--- START ---

(** X9. [main] moves nothing unless it is told to twice: the world it
    leaves is the one [organize] leaves when the organizer could be made
    and both answers read are "y" or "Y", and in every other case (an
    answer that is anything else, no answer to read, no organizer) it is
    the world [main] found. In the first case what it prints is the status,
    the preview and the summary of that same world, in this order. *)
Theorem main_moves_nothing_without_two_yes
  (organizer : exception + DesktopOrganizer) (w : W) (c : console) :
  fst (main organizer (w, c))
  = match organizer, stdin c with
    | inr self, a1 :: a2 :: _ =>
        if String.eqb (Py.lower a1) "y" && String.eqb (Py.lower a2) "y"
        then snd (organize self false w)
        else w
    | _, _ => w
    end
  /\ forall self a1 a2 rest,
      organizer = inr self ->
      stdin c = a1 :: a2 :: rest ->
      Py.lower a1 = "y" -> Py.lower a2 = "y" ->
      snd (main organizer (w, c))
      = {| stdin := rest;
           stdout :=
             List.app (stdout c)
               [Printed (Text (Py.LF ++ "Current Desktop Status:"));
                Printed (Text rule);
                Printed (fst (show_status self false w));
                Prompted
                  (Py.LF ++ "Would you like to organize your desktop? (y/n): ");
                Printed (Text (Py.LF ++ "Here's what I plan to do:"));
                Printed (Text rule);
                Printed (fst (organize self true w));
                Prompted (Py.LF ++ "Proceed with organization? (y/n): ");
                Printed (Text (Py.LF ++ "Organizing desktop..."));
                Printed (Text rule);
                Printed (fst (organize self false w))] |}.
Proof.
  destruct organizer as [e|self].
  - split; [reflexivity|]. intros self a1 a2 rest [=].
  - pose proof (show_status_frame self false w) as Hs.
    pose proof (dry_run_frame self w) as Hd.
    unfold main, main_try, bind, read_or_raise, print, input, call.
    cbn [fst snd stdin stdout].
    destruct (show_status self false w) as [r1 w1] eqn:Es.
    cbn [snd] in Hs. subst w1. cbn [fst snd stdin stdout].
    destruct (stdin c) as [|a1 [|a2 rest]].
    + split; [reflexivity|]. intros ? ? ? ? _ [=].
    + split; [|intros ? ? ? ? _ [=]].
      destruct (String.eqb (Py.lower a1) "y"); [|reflexivity].
      cbn [fst snd stdin stdout].
      destruct (organize self true w) as [r2 w2]. cbn [snd] in Hd. subst w2.
      reflexivity.
    + destruct (String.eqb_spec (Py.lower a1) "y") as [E1|N1].
      * cbn [fst snd stdin stdout andb].
        destruct (organize self true w) as [r2 w2] eqn:Ed.
        cbn [snd] in Hd. subst w2. cbn [fst snd stdin stdout].
        destruct (String.eqb_spec (Py.lower a2) "y") as [E2|N2].
        -- cbn [fst snd stdin stdout].
           destruct (organize self false w) as [r3 w3] eqn:Eo.
           split; [reflexivity|].
           intros ? ? ? ? [= <-] [= <- <- <-] _ _.
           rewrite Es, Ed, Eo.
           cbn [fst snd stdin stdout]. rewrite <- !app_assoc. reflexivity.
        -- split; [reflexivity|]. intros ? ? ? ? _ [= <- <- <-] _ E.
           contradiction.
      * split; [reflexivity|]. intros ? ? ? ? _ [= <- <- <-] E. contradiction.
Qed.
(* ===== verification/Prelude.v ===== *)
(** * A verification library for the container branch of xv6

    The repository is a teaching kernel for 32-bit x86 with mutexes, condition
    variables, process priorities and shared memory pages added to it, its user
    programs, and the program that builds its disk image.  This library translates
    the C and assembly sources into definitions and proves what they do.

    ** The program and the files that model it

    The machine and the start:
    - Machine.v: the constants and macros of param.h, memlayout.h, mmu.h, traps.h and
      x86.h, the GDT of vm.c and the IDT of trap.c.
    - Entry.v: bootasm.S, entry.S and entryother.S, with the descriptors of asm.h and
      the boot page table of main.c, on a processor with segments, paging and A20.
    - Bootmain.v: bootmain.c, which loads the kernel from the disk.
    - Mp.v: mp.c, which finds the processors in the firmware's tables.
    - Apic.v, ApicSpec.v: lapic.c, ioapic.c, picirq.c, uart.c.
    - Startup.v: [startothers] of main.c with the code of entryother.S and [mpmain]
      on the processors that are started.
    - Asm.v: swtch.S, trapasm.S and the vectors of vectors.pl.
    - Usys.v: usys.S and initcode.S, assembled to bytes, and a processor in user mode
      that runs them over the kernel of the other files; Initcode.v: what the first
      process does; Userinit.v: how [userinit] makes it.

    Locks, memory and processes:
    - Spinlock.v: spinlock.c and [mycpu].
    - Kalloc.v: kalloc.c, on word-addressed kernel memory.
    - Vm.v, VmInv.v, VmSpec.v, VmCopy.v: vm.c; Shm.v: its shared pages.
    - KState.v: the structures of proc.h and the state [kst] of the kernel.
    - PQueue.v, Proc.v, ProcInv.v, Sched.v, SchedSys.v, Wakeup.v: proc.c.
    - Args.v, ArgsSpec.v, Trap.v: syscall.c and trap.c.
    - Sysproc.v, Mutex.v, Prio.v: sysproc.c.
    - Strings.v: string.c.

    Files and devices:
    - Ide.v, IdeSpec.v: ide.c.
    - FState.v, Blocks.v: the structures of buf.h, fs.h, file.h and log.c.
    - Bio.v: bio.c, sleeplock.c and memide.c.
    - Log.v, LogSpec.v, Crash.v, Tx.v: log.c.
    - Fs.v, FsAlloc.v, FsData.v, FsRw.v, FsTrunc.v, FsPath.v, FsDir.v, FsTree.v,
      FsCrash.v: fs.c; FsEnd.v: its loops end.
    - Pipe.v: pipe.c; File.v, FileSpec.v, Frames.v: file.c; Sysfile.v: sysfile.c;
      Exec.v: exec.c.
    - Kbd.v: kbd.c; Console.v, ConsoleSpec.v: console.c; Procdump.v: [procdump].

    User programs and the image builder:
    - Ulib.v: ulib.c; Printf.v: printf.c; Umalloc.v, UmallocSpec.v: umalloc.c.
    - Sh.v, ShSpec.v, ShMain.v: sh.c; Grep.v, GrepMain.v: grep.c.
    - Utils.v, UtilsSpec.v: cat.c, wc.c, echo.c, kill.c, ln.c, mkdir.c, rm.c, ls.c,
      init.c, zombie.c.
    - Mkfs.v, MkfsSpec.v, MkfsImage.v, MkfsBoot.v: mkfs.c.
    - Boot.v: from mkfs through the kernel to the [exec] of /init.

    ** How code is translated

    A C function that works on the kernel's state is a function of the monad [M] below
    on a record of the state, with the same name.  Pointers to elements of a table
    are indices; pages, page tables, stacks and the free list are in memory, by
    address.  A function that gives up the processor ends in [Wait], and a second
    definition says how it goes on; [panic] and the access to a null pointer or
    outside an object are outcomes of their own.  Integers are [Z] with the
    conversions [u32], [i32] and [u8] where the code relies on the width.

    What runs at the same time is a step relation: processors that take spin locks
    (Spinlock.v) and that run the scheduler (SchedSys.v), processes that sleep and
    threads that wake them (Wakeup.v), readers and writers of a
    pipe (Pipe.v), processes, interrupt handler and disk (IdeSpec.v), the boot
    processor and the ones it starts (Startup.v), and crashes during writes to the disk
    (Crash.v, FsCrash.v).  The instructions of assembly files are steps of a processor:
    Asm.v in the kernel, Usys.v in user mode, where memory is what the page table of
    the process maps and an [int] is the kernel's whole trap path, and Entry.v before
    the kernel runs.  A critical section of a spin lock is one step of the others;
    that a spin lock makes it so is the theorem of Spinlock.v.

    A user program is an interaction tree of its system calls, and a theorem about it
    is about the runs of the tree: the calls, with what the kernel answered.

    Components meet in classes.  [FileOps] and [FileSyscalls] are what the process
    code uses of the file system, with instances in Exec.v; [Devsw] are the device
    functions behind [readi] and [writei].  Hardware is a parameter: [Ata] (Ide.v) and
    [Bus] (Apic.v) are the instructions that reach the devices, and the classes of
    laws [AtaLaws], [AtaTicks], [IoapicLaws], [LapicLaws], [ClockLaws] and [UartLaws]
    are what the code relies on of them, each with a simulated device as instance.

    ** What the theorems show

    - The log: a commit is all or nothing under any crashes, also during recovery
      ([commit_crash_atomic]); a write of any length leaves a prefix
      ([filewrite_crash_prefix]).
    - The file system: allocation of blocks, contents of files, writing and reading
      back, the resolution of paths against the directories on the disk, the reference
      counts of inodes and files, the inode cache and the freeing of an inode without
      links, and that no loop runs forever ([block_allocator_spec],
      [file_content_spec], [write_then_read], [namex_spec], [file_refs_balanced],
      [inode_cache_wf], [fs_loops_end]).
    - mkfs, for at most 198 files (it does not check their number against the inodes):
      it writes a file system with exactly the given files, and, unless the directory
      fills its last block, the kernel that starts on it finds and reads the files
      ([mkfs_image], [mkfs_boot]).
    - The disk driver refines an atomic disk with a queue, and serves every request
      ([ide_refines], [ide_progress]).
    - Processors and processes: mutual exclusion, no process lost or run twice, no
      lost wakeup, the priority queues as FIFO lists, the start of the processors,
      the context switch and the trap path ([spinlock_mutual_exclusion],
      [scheduler_safety], [no_lost_wakeup], [pq_refines], [startothers_spec],
      [swtch_resumes], [trap_roundtrip]).
    - System calls from user code: a stub of usys.S runs the handler of its name on
      the caller's arguments and comes back with its result ([usys_call]).
    - The first process: [userinit] builds it ([userinit_spec]), its code executes /init
      ([initcode_execs]), and the steps from a disk written by mkfs through [userinit],
      the scheduler, [forkret] and user mode to that [exec], composed
      ([boots_to_init]).
    - Memory: page tables and the accounting of pages, the bounds of system call
      arguments, the user allocator ([copyuvm_spec], [freevm_spec],
      [arguments_in_bounds], [allocator_safety]).
    - Mutexes and condition variables: what each handler does on every branch.
    - The shell: the parser accepts exactly its grammar, the descriptors of [runcmd],
      the command loop; the other programs ([parsecmd_spec], [runcmd_wiring],
      [sh_session], [match_re_spec], [grep_prints], [wc_counts], [init_restarts]).
    - Devices and boot: the console, the serial port, the clock, the way into protected
      mode and paging, the boot loader and the multiprocessor tables
      ([consoleintr_refines], [serial_port], [cmostime_consistent], [bootasm_protected],
      [entry_paging], [entryother_starts], [bootmain_loads], [mpinit_spec]).

    Where the code does not do what it means to, a theorem or lemma states what it does:
    [double_dispatch] (a process on two processors), [pq_refines] (a full queue that reads
    as empty), [pipe_safety] (a reader that is not woken), [waitcv_spec] (a lock taken
    twice), [mpinit_spec] (a loop that does not end), the example at the end of
    FileSpec.v (the pieces of a write are too large for the log).

    ** Bounds and fuel

    Loops that count are recursions on the counter.  A loop without a counter takes
    fuel that the caller gives it, and the specification shows it is enough: the
    number of mapped bytes for the loops over strings, the length of the path, the
    bytes to copy and the size of a directory in fs.c ([fs_loops_end]), the number of pages for [freerange], of sectors
    for [readseg].  [mpinit], [cmostime] and [uartintr] take it as an argument, and the
    theorems say how much is enough, or that no amount is.  Loops that poll a device
    take the constants [polls] and [wpolls] of the device, within which its laws say it
    answers.

    ** Not modelled

    - The order of the calls in [main] before [userinit]: most of them have their
      theorem, but they are not composed; [boots_to_init] starts after them.  The multiboot header of entry.S is data for another loader.
    - In C code the loads of cr3, of the task register and of the descriptor tables
      change nothing: the kernel's theorems are about the page tables, and Usys.v reads
      the memory of a process through its own.
    - How long an instruction of bootasm.S, entry.S and entryother.S is: their theorems
      hold for any layout within the limits they state.
    - [filewrite] reads the bytes of the whole write from user memory before its loop,
      where file.c reads them piece by piece: a write by another process that shares the
      page, between two pieces, is not seen.
    - mkfs: a failure of the host's [lseek] or [write].
    - The messages the kernel prints, except where a theorem is about the console;
      [consoleinit].
    - vectors.S, which vectors.pl generates.
    - pqueue.h, which no file includes; usertests.c, forktest.c, stressfs.c,
      mod_2_test.c and tester.c, which are tests; the build scripts. *)

From Stdlib Require Import ZArith Lia.
From stdpp Require Import base numbers strings gmap list.
Lemma bytes_at_check m a bs :
  forallb (fun p => bool_decide (m !! (a + Z.of_nat p.1) = Some p.2)) (zip (seq 0 (length bs)) bs) = true ->
  bytes_at m a bs.
Proof.
  intros H i x Hx. rewrite forallb_forall in H. specialize (H (i, x)). apply bool_decide_eq_true in H; [done|].
  apply list_elem_of_In, list_elem_of_lookup. exists i. rewrite lookup_zip_with, Hx, lookup_seq_lt; [done|].
  by eapply lookup_lt_Some.
Qed.

Lemma mapped_check m a n :
  forallb (fun i => bool_decide (is_Some (m !! (a + Z.of_nat i)))) (seq 0 n) = true -> mapped m a n.
Proof.
  intros H b Hb. rewrite forallb_forall in H. specialize (H (Z.to_nat (b - a))). rewrite in_seq in H.
  apply bool_decide_eq_true in H; [|lia]. by replace (a + Z.of_nat (Z.to_nat (b - a))) with b in H by lia.
Qed.

Lemma memmove_memset_spec_witness :
  exists m', memmove 101 100 5 hello = Ret 101 m' /\ bytes_at m' 101 [104; 101; 108; 108; 111].
Proof.
  destruct (memmove_memset_spec hello 101 100 0 [104; 101; 108; 108; 111]) as [(m' & H & Hb & _) _].
  - apply bytes_at_check. vm_compute. reflexivity.
  - repeat constructor; lia.
  - apply mapped_check. vm_compute. reflexivity.
  - exists m'. split; [exact H|exact Hb].
Defined.

Lemma hello_cstr : cstr hello 100 [104; 101; 108; 108; 111] /\ cstr hello 106 [104; 101; 121].
Proof. split; (split; [apply bytes_at_check; vm_compute; reflexivity|repeat constructor; lia]). Qed.

Lemma safestrcpy_spec_witness :
  exists m', safestrcpy 100 106 3 hello = Ret 100 m' /\ cstr m' 100 [104; 101].
Proof.
  destruct (safestrcpy_spec hello 100 106 3 [104; 101; 121]) as (m' & H & Hc & _).
  - apply hello_cstr.
  - lia.
  - apply mapped_check. vm_compute. reflexivity.
  - simpl. lia.
  - exists m'. split; [exact H|exact Hc].
Defined.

--- END ---

Copy out each line of the data containing the string "unless".

(** X9. [main] moves nothing unless it is told to twice: the world it
      it writes a file system with exactly the given files, and, unless the directory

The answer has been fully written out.